Based on recent research of the German Advisory Group Ukraine, we provide a facts-based analysis of recent developments in labour migration of Ukrainians as well as their causes and effects.
Both national and international sources have talked about an allegedly massive increase of labour migration of Ukrainian citizens to Poland and other EU countries. After the political upheaval and the economic crisis since 2014, major changes in migration and migration patterns of Ukrainians indeed appear likely. However, the debate so far has often been driven by assertions and anecdotes rather than facts and analysis. Based on recent research of the German Advisory Group Ukraine, we provide a facts-based analysis of recent developments in labour migration of Ukrainians as well as their causes and effects.

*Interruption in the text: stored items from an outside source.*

(** * CALM sensor node: the Sparse Distributed Memory kernel

    A shallow embedding of [sdm.h], [sdm.cpp], [sdm_encoder.cpp] and
    [sdm_benchmark.cpp] (hardware/esp32-s3/sensor-node/src/sdm), and the
    properties of the store, the persistence layer, the encoder and the
    benchmark harness that the specification states.

    Conventions.
    - [uint8_t], [uint16_t], [uint32_t] and [int16_t] values are integers
      of [Z]; every place where the C++ code narrows or wraps is written
      out with [to_uint16], [to_uint32] or [to_int16].
    - [std::vector<T>] is [list T]; [v[i]] is the lookup [v !! i] and
      [v[i] = x] the update [<[i:=x]> v].  C++ leaves an out-of-range
      subscript undefined: the embedding runs in the [option] monad and
      yields [None] there.
    - [float] is a type with the operations of the interface [FloatOps].
      Two instances are given: [binary32], IEEE 754 single precision with
      round-to-nearest-even as the ESP32-S3 computes it, and [exactQ],
      the rationals, where no operation rounds. *)

From Stdlib Require Import ZArith List Bool Lia QArith Qround Qabs Lqa Permutation.
From Stdlib Require Import Floats.SpecFloat.
From stdpp Require Import base option list strings gmap.

Local Open Scope Z_scope.

(** ** Machine integers *)

Definition INT16_MAX : Z := 32767.
Definition INT16_MIN : Z := -32768.
Definition UINT16_MAX : Z := 65535.

Definition to_uint8 (x : Z) : Z := x mod 256.
Definition to_uint16 (x : Z) : Z := x mod 65536.
Definition to_uint32 (x : Z) : Z := x mod 4294967296.
Definition to_int16 (x : Z) : Z := (x + 32768) mod 65536 - 32768.

Definition is_uint8 (x : Z) : Prop := 0 <= x <= 255.
Definition is_uint16 (x : Z) : Prop := 0 <= x <= UINT16_MAX.
Definition is_uint32 (x : Z) : Prop := 0 <= x < 4294967296.
Definition is_int16 (x : Z) : Prop := INT16_MIN <= x <= INT16_MAX.
Definition rtime_UnixNano_int64 (t : RTime) :
  int_min <= rtime_UnixNano t <= int_max.
Proof.
  unfold rtime_UnixNano, wrap64, int_min, int_max.
  pose proof (Z.mod_pos_bound (unix_sec t * 1000000000 + nsec t + 2 ^ 63)
                (2 ^ 64) ltac:(lia)).
  lia.
Qed.

Definition int_min_int64 : int_min <= int_min <= int_max.
Proof. unfold int_min, int_max. lia. Qed.

Definition two (a b : ascii) : option Z :=
  x ← digit_val a; y ← digit_val b; Some (10 * x + y).

Definition is_leap (y : Z) : bool :=
  (y mod 4 =? 0) && (negb (y mod 100 =? 0) || (y mod 400 =? 0)).

Definition days_in (y m : Z) : Z :=
  if m =? 2 then (if is_leap y then 29 else 28)
  else if (m =? 4) || (m =? 6) || (m =? 9) || (m =? 11) then 30 else 31.

(** Days from 1970-01-01 to the given civil date. *)
Definition days_from_civil (y m d : Z) : Z :=
  let y' := if m <=? 2 then y - 1 else y in
  let era := y' / 400 in
  let yoe := y' - era * 400 in
  let mp := (m + 9) mod 12 in
  let doy := (153 * mp + 2) / 5 + d - 1 in
  let doe := yoe * 365 + yoe / 4 - yoe / 100 + doy in
  era * 146097 + doe - 719468.

Definition in_range (lo x hi : Z) : bool := (lo <=? x) && (x <=? hi).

An overall increase of labour migration
In order to estimate a total figure for the stock of Ukrainian labour migrants, we draw on two statistical sources as no single statistical method can cover all migrants: The special modules on migration for 2012 and 2017 of the Ukrainian Labour Force Survey (LFS) cover those migrants that are still members of a household in Ukraine – hence, mainly temporary migration (regular and irregular). By contrast, administrative data from partner countries, especially as harmonized by Eurostat, relate to all Ukrainian citizens officially present, but exclude irregular migrants.
We arrive at our estimate for 2017 by taking partner country data as the starting point and adding approximately one third of LFS migrants to account for irregular temporary migrants. Our estimate for 2012 is done in the same way. For Russia, where no administrative data about registered Ukrainian migrants in 2012 exists, we assume that the reduction in the number of labour migrants in Russia in the LFS data applies to the administrative data for Russia as well.
On this basis, we estimate the total extent of labour migration from Ukraine as follows:
2012: At least 1.6 m people
2017: At least 2 m people.
These estimates are conservative and hence a lower bound. They count the average number of labour migrants during these years, not the total number of people involved in labour migration, which will be higher as many individuals only spend a part of the year abroad for temporary or seasonal work.
Our figures confirm an increase of labour migration between 2012 and 2017, although perhaps less drastic than that suggested by some commentators or articles. Nevertheless, the estimate for 2017 implies a substantial migration prevalence of 7% (labour migrants divided by the working-age population of Ukraine). Our estimates are also broadly compatible with recent research by the CES, which estimated the corresponding average number of labour migrants during 2017 at 2.6 m people.
Shift from East to West
An East-West shift among the destination countries of Ukrainian labour migrants has occurred: Between the last available waves of the LFS migration module (the best single data source) in 2012 and 2017, migration to Russia declined by at least one third, whereas the number of migrants in Poland tripled to half a million. With large numbers of Ukrainian migrants also in Italy and the Czech Republic, the EU is now by far the largest region of destination for migrants from Ukraine. 3 out of 4 Ukrainian labour migrants in 2017 were now working in EU countries.
Recent research from Poland helps to identify trends in labour migration after 2017. A 2019 paper by economists at the National Bank of Poland indicates that an additional 200,000 Ukrainian labour migrants per year arrived in Poland in 2017 and 2018 (again, these estimates refer to the average number of migrants present in Poland over the year on a full-time-equivalent basis, not the number of individuals involved in migration movements which is probably higher). We expect that a majority of these people did not have prior migration experience and have not relocated from another destination country. Overall, this is consistent with the general perception that total labour migration from Ukraine has been rising continuously and strongly in the past years. There is evidence that interest in labour migration from Ukraine slowed down in 2019, but it is unclear whether this translates into an overall slowdown of migration – perhaps due to a reduction of wage differentials – or reflects transient phenomena during an election year.